Let’s assume you want to access a monitoring host from an Ansible play which is launched by Ansible Tower/AWX, and let’s further assume that you require credentials with which to do so. The trivial demonstration play will be this one:

- name: Zshow me your variables
  hosts: all
  tasks:
  - name: Which is the zurl?
    debug: msg="it is {{ zurl }}"

  - name: And the password?
    debug: msg="the secret is {{ zpass }}"

You could well use Ansible’s extra_vars with which to do so, something along the lines of

---
zurl: http://zabbix.example.net/zabbix
zuser: zabbix
zpass: password

This means, though, that whoever can access the Tower/AWX job template description will see the values (in particular the password) in clear text. Furthermore, logs, of job template runs will also show them, and you really don’t want that to happen, do you? You don’t!

extra vars are visible at any time in job logs

Ansible Tower/AWX have somthing I particularly enjoy (and I spend some time explaining it in the trainings I give): it’s called “custom credential types”.

I can create a new “type” of credential, which AWX/Tower presents to the user as though it were built-in. Furthermore, AWX/Tower secure the data therein by encrypting fields marked secret into the backend database, just like they do for other types of credentials such as machine or AWS credentials.

I first create a new type by defining the fields it will have and how these will be passed to my playbook. The former is called input configuration and the latter injector configuration.

injector/input

Both these configurations are specified as YAML or as JSON, and ought to be pretty self-explanatory; note the secret attribute on my zpass field which ensures its value cannot be seen on data entry or later, when the credential is opened.

---
fields:
- id: zurl
  type: string
  label: Zurl
- id: zuser
  type: string
  label: Zusername
- id: zpass
  type: string
  secret: true
  label: Zpassword
required:
- zpass
- zuser
- zurl

There’s also a multiple choice field which can be quite practical, though it cannot be fed from a URL, unfortunately. (But thanks to the AWX API, we can pump data into that field from outside; I digress.)

The injector configuration defines how these variables should be passed to our Play. We can use extra vars as I’ve shown, but AWX/Tower can also create INI files for us and drop those in a temporary location on the controller. I find extra vars easier to handle (and to explain) and they should suffice for most use-cases.

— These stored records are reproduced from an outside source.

(** The document saved during the drag of the tests. *)
Example SerializeCurrentState_example :
  fst (SerializeCurrentState Fixture.env (Fixture.dragging Fixture.world0))
  = Returns
      (json_object
         [("docking", json_object []);
          ("drag_state",
           json_object
             [("dock_location", json_string EmptyString);
              ("element_id", json_integer 1);
              ("element_type", json_string "window");
              ("is_docked", json_boolean false);
              ("position_x", json_float (Fixture.float_of_Z 100));
              ("position_y", json_float (Fixture.float_of_Z 100))]);
          ("timestamp", json_integer 1700000000);
          ("toolbars", json_object []);
          ("version", json_string "1.0");
          ("windows", json_object [])]).
Proof. reflexivity. Qed.

(** ** More about names and paths *)

Lemma string_length_append (s t : string) :
  String.length (s ++ t)%string = (String.length s + String.length t)%nat.
Proof. induction s as [| c s IH]; simpl; [reflexivity | now rewrite IH]. Qed.

Lemma string_append_cancel_r (s1 s2 t : string) :
  (s1 ++ t)%string = (s2 ++ t)%string -> s1 = s2.
Proof.
  revert s2. induction s1 as [| c1 s1 IH]; intros [| c2 s2] E; simpl in E.
  - reflexivity.
  - apply (f_equal String.length) in E. simpl in E. rewrite string_length_append in E. lia.
  - apply (f_equal String.length) in E. simpl in E. rewrite string_length_append in E. lia.
  - injection E as -> E. f_equal. now apply IH.
Qed.

(** The two cases of [operator/]. *)
Lemma path_append_cases (p q : string) :
  (exists rest, q = String "/" rest /\ path_append p q = q)
  \/ ((forall rest, q <> String "/" rest) /\ path_append p q = (p ++ "/" ++ q)%string).
Proof.
  destruct q as [| c rest].
  - right. split; [discriminate | reflexivity].
  - destruct c as [[] [] [] [] [] [] [] []];
      first [ left; eexists; split; reflexivity
            | right; split; [intros r H; discriminate | reflexivity] ].
Qed.

Lemma ValidateWorkspaceName_success_inv (name : string) :
  ValidateWorkspaceName name = Error_Success ->
  name <> EmptyString
  /\ forall c, In c (list_ascii_of_string name) -> in_name_alphabet c = true.
Proof.
  intros V. destruct name as [| c rest]; [discriminate|].
  split; [discriminate|]. unfold ValidateWorkspaceName in V. cbn [empty] in V.
  destruct (regex_match_valid_name (String c rest)) eqn:R; [|discriminate].
  rewrite regex_match_valid_name_all_chars in R by discriminate.
  intros a Ha. rewrite <- valid_name_char_alphabet.
  now apply (proj1 (all_chars_forall _ _) R).
Qed.

(** X1.  [ValidateWorkspaceName] accepts exactly the non-empty names made of
    letters, digits, underscores and hyphens. *)
Theorem ValidateWorkspaceName_accepts_iff (name : string) :
  ValidateWorkspaceName name = Error_Success
  <-> name <> EmptyString
      /\ forall c, In c (list_ascii_of_string name) -> in_name_alphabet c = true.
Proof.
  split.
  - apply ValidateWorkspaceName_success_inv.
  - intros (N & A). apply ValidateWorkspaceName_valid; [exact N|].
    intros c Hc. rewrite valid_name_char_alphabet. now apply A.
Qed.

(** X2.  A name that passes validation names a file directly inside the
    workspace directory: its path is "workspaces/", the name, ".json". *)
Theorem validated_name_stays_in_directory (name : string) :
  ValidateWorkspaceName name = Error_Success ->
  GetWorkspacePath name = ("workspaces/" ++ name ++ ".json")%string
  /\ forall c, In c (list_ascii_of_string name) -> c <> "/"%char /\ c <> "."%char.
Proof.
  intros V. split.
  - destruct name as [| c rest]; [discriminate|].
    destruct c as [[] [] [] [] [] [] [] []]; try reflexivity.
    cbn in V. discriminate.
  - apply ValidateWorkspaceName_success_inv in V. destruct V as (_ & A).
    intros c Hc. specialize (A c Hc). split; intros ->; discriminate.
Qed.

Lemma validated_name_stays_in_directory_witness :
  ValidateWorkspaceName "ok_1-2" = Error_Success
  /\ GetWorkspacePath "ok_1-2" = "workspaces/ok_1-2.json".
Proof.
  split; [reflexivity|].
  apply (proj1 (validated_name_stays_in_directory "ok_1-2" eq_refl)).
Defined.

(** X3.  Different names give different paths, valid or not: no two
    workspace names share a file. *)
Theorem GetWorkspacePath_injective (name1 name2 : string) :
  GetWorkspacePath name1 = GetWorkspacePath name2 -> name1 = name2.
Proof.
  unfold GetWorkspacePath. intros E.
  destruct (path_append_cases "workspaces" (name1 ++ ".json")) as [(r1 & Q1 & P1) | (N1 & P1)];
    destruct (path_append_cases "workspaces" (name2 ++ ".json")) as [(r2 & Q2 & P2) | (N2 & P2)];
    rewrite P1, P2 in E.
  - now apply string_append_cancel_r with (t := ".json").
  - rewrite Q1 in E. discriminate.
  - rewrite Q2 in E. discriminate.
  - simpl in E. injection E as E. now apply string_append_cancel_r with (t := ".json").
Qed.
(** The loop filling [ticketsByEpic]; [inl k] when [.push] is not a
    function. *)
Fixpoint groupTickets (tickets : list Ticket.t) (own : gmap jsstring (list jsstring))
  : jsstring + gmap jsstring (list jsstring) :=
  match tickets with
  | [] => inr own
  | t :: rest =>
      match readSlot own (Ticket.epicId t) with
      | Undefined => groupTickets rest (<[Ticket.epicId t := [Ticket.ticketId t]]> own)
      | OwnList l => groupTickets rest (<[Ticket.epicId t := l ++ [Ticket.ticketId t]]> own)
      | Inherited => inl (Ticket.epicId t)
      end
  end.

(** [epics.map((e) => ({ ...e, tickets: ticketsByEpic[e.epicId] ?? [] }))];
    [inl k] when the member found for [k] is not a list. *)
Fixpoint attachTickets (own : gmap jsstring (list jsstring)) (epics : list Epic.t)
  : jsstring + list Epic.t :=
  match epics with
  | [] => inr []
  | e :: rest =>
      match readSlot own (Epic.epicId e), attachTickets own rest with
      | Inherited, _ => inl (Epic.epicId e)
      | _, inl k => inl k
      | OwnList l, inr rest' => inr (setEpicTickets e l :: rest')
      | Undefined, inr rest' => inr (setEpicTickets e [] :: rest')
      end
  end.

Definition normalizeIds (plan : PlanCore.t) : repaired :=
  let epics := normEpics plan in
  let tickets := normTickets plan in
  match groupTickets tickets ∅ with
  | inl k => PushNotAFunction k
  | inr ticketsByEpic =>
      match attachTickets ticketsByEpic epics with
      | inl k => TicketsNotAList k
      | inr epicsWithTickets =>
          Repaired (PlanCore.mk (PlanCore.meta plan) (PlanCore.summary plan)
                      epicsWithTickets tickets)
      end
  end.
(** * CASE / Manifest backend: the generic CRUD query engine and the entity loader

    A shallow embedding of
      - [CrudService] (the second class of
        packages/core/manifest/src/crud/services/database.service.ts):
        [findAll], [store], [delete], [getVisibleProps], [loadRelations],
        [filterQuery];
      - [EntityLoaderService.loadEntities] (unnamed/part_003);
      - [propTypeColumnTypes]
        (packages/core/manifest/src/entity/records/prop-type-column-types.ts).

    Conventions.
      - A JavaScript string is a [string]; only the ASCII range is modelled.
      - A JavaScript number that the code only uses as an integer is a [Z];
        [NaN] is [None].
      - A thrown exception is [Throw e]; a normal return is [Ok v].
      - The recursion of [loadRelations] has no bound in the source, so it is
        modelled with fuel: [None] means that the given recursion depth was
        not enough.
      - TypeORM's [SelectQueryBuilder] is a mutable object; each of its
        methods is a function on the record [SelectQueryBuilder] and the
        service threads that record through its calls. *)

From Stdlib Require Import ZArith Lia Bool Ascii.
From Stdlib Require DecimalString DecimalPos.
From stdpp Require Import gmap strings list fin_maps.

Local Open Scope Z_scope.

(* ===================================================================== *)
(** ** JavaScript strings *)
(* ===================================================================== *)

Module Js.

(** [s.startsWith(p)] *)
Fixpoint startsWith (p s : string) : bool :=
  match p, s with
  | EmptyString, _ => true
  | String _ _, EmptyString => false
  | String a p', String b s' => if Ascii.eqb a b then startsWith p' s' else false
  end.

(** [s.includes(p)] *)
Fixpoint includes (p s : string) : bool :=
  startsWith p s ||
  match s with
  | EmptyString => false
  | String _ s' => includes p s'
  end.

(** [s.slice(n)] for [0 <= n] *)
Fixpoint drop (n : nat) (s : string) : string :=
  match n, s with
  | O, _ => s
  | S _, EmptyString => EmptyString
  | S n', String _ s' => drop n' s'
  end.

(** [s.replace(p, '')] with a string pattern: only the first occurrence of
    [p] is removed. *)
Fixpoint removeFirst (p s : string) : string :=
  if startsWith p s then drop (String.length p) s
  else match s with
       | EmptyString => EmptyString
       | String c s' => String c (removeFirst p s')
       end.

(** [s.split(sep)] for a one-character separator: never the empty list. *)
Fixpoint split (sep : ascii) (s : string) : list string :=
  match s with
  | EmptyString => [EmptyString]
  | String c s' =>
      if Ascii.eqb c sep then EmptyString :: split sep s'
      else match split sep s' with
           | [] => [String c EmptyString]
           | w :: ws => String c w :: ws
           end
  end.

(** [a.join(sep)] *)
Fixpoint join (sep : string) (l : list string) : string :=
  match l with
  | [] => EmptyString
  | [x] => x
  | x :: rest => x +:+ sep +:+ join sep rest
  end.

(** A template literal `${v}` where [v] may be [undefined]. *)
Definition interpolate (v : option string) : string :=
  match v with
  | Some s => s
  | None => "undefined"
  end.

(** White space that [parseInt] skips (ASCII part of StrWhiteSpaceChar). *)
Definition isWhiteSpace (c : ascii) : bool :=
  let n := nat_of_ascii c in
  (Nat.eqb n 9 || Nat.eqb n 10 || Nat.eqb n 11 || Nat.eqb n 12
   || Nat.eqb n 13 || Nat.eqb n 32)%bool.

Fixpoint skipWhiteSpace (s : string) : string :=
  match s with
  | String c s' => if isWhiteSpace c then skipWhiteSpace s' else s
  | EmptyString => s
  end.

Definition digit (c : ascii) : option Z :=
  let n := nat_of_ascii c in
  if (Nat.leb 48 n && Nat.leb n 57)%bool then Some (Z.of_nat n - 48) else None.

(** The value of the longest prefix of decimal digits; [None] when there is
    no digit at all. [acc] is [None] until the first digit is read. *)
Fixpoint digits (acc : option Z) (s : string) : option Z :=
  match s with
  | EmptyString => acc
  | String c s' =>
      match digit c with
      | Some d => digits (Some (10 * default 0 acc + d)) s'
      | None => acc
      end
  end.

(** [parseInt(s, 10)]: leading white space, an optional sign, then the
    longest run of digits; [None] is [NaN]. The result is the integer the
    digits denote (JavaScript rounds it to a double above 2^53; sign and
    zero-ness, which is all the callers look at, are not affected). *)
Definition parseInt (s : string) : option Z :=
  match skipWhiteSpace s with
  | String "-" s' => Z.opp <$> digits None s'
  | String "+" s' => digits None s'
  | s' => digits None s'
  end.

(** [n || d] for a number [n]: [NaN] and [0] are falsy. *)
Definition orDefault (n : option Z) (d : Z) : Z :=
  match n with
  | Some v => if Z.eqb v 0 then d else v
  | None => d
  end.

End Js.

(* ===================================================================== *)
(** ** Exceptions and results *)
(* ===================================================================== *)

(** class-validator's [ValidationError] (validation-error.interface.ts);
    [target] and [value] are left out, the engine never reads them. *)
#[warnings="-register-all"]
Inductive ValidationError : Type :=
  | MkValidationError
      (property : string)
      (constraints : list (string * string))
      (children : list ValidationError).

Inductive Exception : Type :=
  | NotFoundException (message : string)
  | BadRequest (message : string)              (* HttpException(msg, 400) *)
  | BadRequestErrors (errors : list ValidationError) (* HttpException(errors, 400) *)
  | TypeError (message : string)
  | SyntaxError (message : string)
  | ServiceError (message : string).           (* thrown by a collaborator *)

Inductive res (A : Type) : Type :=
  | Ok (a : A)
  | Throw (e : Exception).
Arguments Ok {A} a.
Arguments Throw {A} e.

Definition bind {A B} (r : res A) (k : A -> res B) : res B :=
  match r with
  | Ok a => k a
  | Throw e => Throw e
  end.

Notation "'let!' x ':=' r 'in' k" := (bind r (fun x => k))
  (at level 10, x name, r at level 100, k at level 200).

(** [l.forEach(f)] where [f] updates the state [s] and may throw. *)
Fixpoint forEach {A S} (f : S -> A -> res S) (l : list A) (s : S) : res S :=
  match l with
  | [] => Ok s
  | a :: l' => let! s' := f s a in forEach f l' s'
  end.

(** The same loop when the body may also run out of recursion depth. *)
Fixpoint forEachFuel {A S} (f : S -> A -> option (res S)) (l : list A) (s : S)
  : option (res S) :=
  match l with
  | [] => Some (Ok s)
  | a :: l' =>
      match f s a with
      | Some (Ok s') => forEachFuel f l' s'
      | other => other
      end
  end.

(* ===================================================================== *)
(** ** The manifest model (@repo/types) *)
(* ===================================================================== *)

Module Manifest.

(** The property types that [propTypeColumnTypes] enumerates. *)
Inductive PropType : Type :=
  | String_ | Number | Link | Text | RichText | Money | Date | Timestamp
  | Email | Boolean | Password | Choice | Location | File | Image.

(** The fields of a property that the engine and the loader read. Other
    declared options (validation rules and the like) are read by neither. *)
Record PropertyManifest : Type := {
  prop_name : string;
  prop_type : PropType;
  prop_hidden : bool
}.

Inductive RelationshipType : Type := OneToMany | ManyToOne | ManyToMany.

Record RelationshipManifest : Type := {
  rel_name : string;
  rel_type : RelationshipType;
  rel_eager : bool;
  rel_owningSide : bool;
  rel_entity : string
}.

Record EntityManifest : Type := {
  className : string;
  slug : string;
  mainProp : string;
  properties : list PropertyManifest;
  relationships : list RelationshipManifest;
  authenticable : bool;
  single : bool
}.

(** TypeORM's [RelationMetadata]: [propertyName] and
    [inverseEntityMetadata.targetName]. *)
Record RelationMetadata : Type := {
  propertyName : string;
  inverseTargetName : string
}.

(** TypeORM's [EntityMetadata]: the relations of one entity. *)
Record EntityMetadata : Type := {
  targetName : string;
  relations : list RelationMetadata
}.

End Manifest.
Export Manifest.

(* ===================================================================== *)
(** ** Query parameters *)
(* ===================================================================== *)

(** A value of the query-parameter object: [string | string[]]. *)
Inductive QueryValue : Type :=
  | QString (s : string)
  | QArray (l : list string).

(** [v.toString()] *)
Definition toString (v : QueryValue) : string :=
  match v with
  | QString s => s
  | QArray l => Js.join "," l
  end.

(** [String(v)] where [v] may be [undefined], as [parseInt] applies it. *)
Definition toStringU (v : option QueryValue) : string :=
  match v with
  | Some v => toString v
  | None => "undefined"
  end.

(** Truthiness of a value: only the empty string is falsy (an array is an
    object, hence truthy). *)
Definition truthy (v : option QueryValue) : bool :=
  match v with
  | None => false
  | Some (QString s) => negb (String.eqb s "")
  | Some (QArray _) => true
  end.

(** The query-parameter object, as [Object.entries] lists it; a key occurs
    once. *)
Definition QueryParams : Type := list (string * QueryValue).

(** [queryParams[key]] *)
Fixpoint param (key : string) (q : QueryParams) : option QueryValue :=
  match q with
  | [] => None
  | (k, v) :: q' => if String.eqb k key then Some v else param key q'
  end.

(* ===================================================================== *)
(** ** TypeORM's SelectQueryBuilder *)
(* ===================================================================== *)

Inductive Order : Type := ASC | DESC.

(** A value bound to a named parameter of the query. *)
Inductive ParamValue (Json : Type) : Type :=
  | PValue (v : QueryValue)
  | PJson (j : Json).
Arguments PValue {Json} v.
Arguments PJson {Json} j.

(** The part of the builder's expression map that the service touches. *)
Record SelectQueryBuilder (Json : Type) : Type := {
  mainAlias : string;
  selects : list string;
  joins : list (string * string);       (* leftJoin(property, alias) *)
  wheres : list string;                 (* conditions, ANDed by the builder *)
  parameters : gmap string (ParamValue Json);
  orderBys : list (string * Order)
}.
Arguments mainAlias {Json} _.
Arguments selects {Json} _.
Arguments joins {Json} _.
Arguments wheres {Json} _.
Arguments parameters {Json} _.
Arguments orderBys {Json} _.

Module QB.
Section QB.
Context {Json : Type}.
Local Abbreviation SQB := (SelectQueryBuilder Json).

(** [repository.createQueryBuilder(alias)] *)
Definition createQueryBuilder (alias : string) : SQB :=
  {| mainAlias := alias; selects := []; joins := []; wheres := [];
     parameters := ∅; orderBys := [] |}.

(** [select(cols)] replaces the selection. *)
Definition select (cols : list string) (q : SQB) : SQB :=
  {| mainAlias := mainAlias q; selects := cols; joins := joins q;
     wheres := wheres q; parameters := parameters q; orderBys := orderBys q |}.

(** [addSelect(cols)] extends it. *)
Definition addSelect (cols : list string) (q : SQB) : SQB :=
  {| mainAlias := mainAlias q; selects := selects q ++ cols; joins := joins q;
     wheres := wheres q; parameters := parameters q; orderBys := orderBys q |}.

Definition leftJoin (property alias : string) (q : SQB) : SQB :=
  {| mainAlias := mainAlias q; selects := selects q;
     joins := joins q ++ [(property, alias)];
     wheres := wheres q; parameters := parameters q; orderBys := orderBys q |}.

(** [where(cond, params)]: "Sets WHERE condition in the query builder. If
    you had previously WHERE expression defined, calling this function
    will override previously set WHERE conditions." It resets the list
    of conditions to [cond] alone and then merges [params] into the
    parameters, key by key. *)
Definition where_ (cond : string) (name : string) (v : ParamValue Json)
    (q : SQB) : SQB :=
  {| mainAlias := mainAlias q; selects := selects q; joins := joins q;
     wheres := [cond]; parameters := <[name := v]> (parameters q);
     orderBys := orderBys q |}.

(** [orderBy(col, order)] replaces the ordering. *)
Definition orderBy (col : string) (o : Order) (q : SQB) : SQB :=
  {| mainAlias := mainAlias q; selects := selects q; joins := joins q;
     wheres := wheres q; parameters := parameters q;
     orderBys := [(col, o)] |}.
End QB.
End QB.

(* ===================================================================== *)
(** ** Constants of @repo/types and ../../constants *)
(* ===================================================================== *)

(** Modelled from the spec: the enum [WhereOperator] of @repo/types, which
    is not part of the sources at hand. The operators are the ones the SDK's
    [where] clause accepts. *)
Inductive WhereOperator : Type :=
  | Equal | GreaterThan | GreaterThanOrEqual | LessThan | LessThanOrEqual
  | NotEqual | Like | In_.

(** The value of each enum member, as it is printed into the condition. *)
Definition operatorSymbol (o : WhereOperator) : string :=
  match o with
  | Equal => "="
  | GreaterThan => ">"
  | GreaterThanOrEqual => ">="
  | LessThan => "<"
  | LessThanOrEqual => "<="
  | NotEqual => "!="
  | Like => "like"
  | In_ => "in"
  end.

Definition WhereOperator_values : list WhereOperator :=
  [Equal; GreaterThan; GreaterThanOrEqual; LessThan; LessThanOrEqual;
   NotEqual; Like; In_].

As soon as the credential type is defined, I can go ahead and create a credential of that type:

I create a credential of our new type

Now that I have a credential with the data we want in it, I can assign that to our job template, and I do that just like assigning any other credential type:

assign credential to job template

When I now launch my job template (note that there are no extra_vars in the template definition), the play runs as I want it to:

the play runs

Tower/AWX takes particular care of these values: they don’t appear in logs (unless I’m careless enough to provoke that as in this example where I output the values), and they cannot be overwritten, so if I erroneously create an extra var called zurl, say, AWX will not clobber the one from the credential type. (I would try to apply naming conventions so that that can’t happen by mistake, though.)

I used Zabbix in this example for two reasons: first of all I use it myself (did I tell you I intend to give a talk about Zabbix loadable C modules at the upcoming LOADays conference?), and then because I recently stumbled across a similar example on a Red Hat site which upset me because it showed credentials in extra variables; that should be a no-no.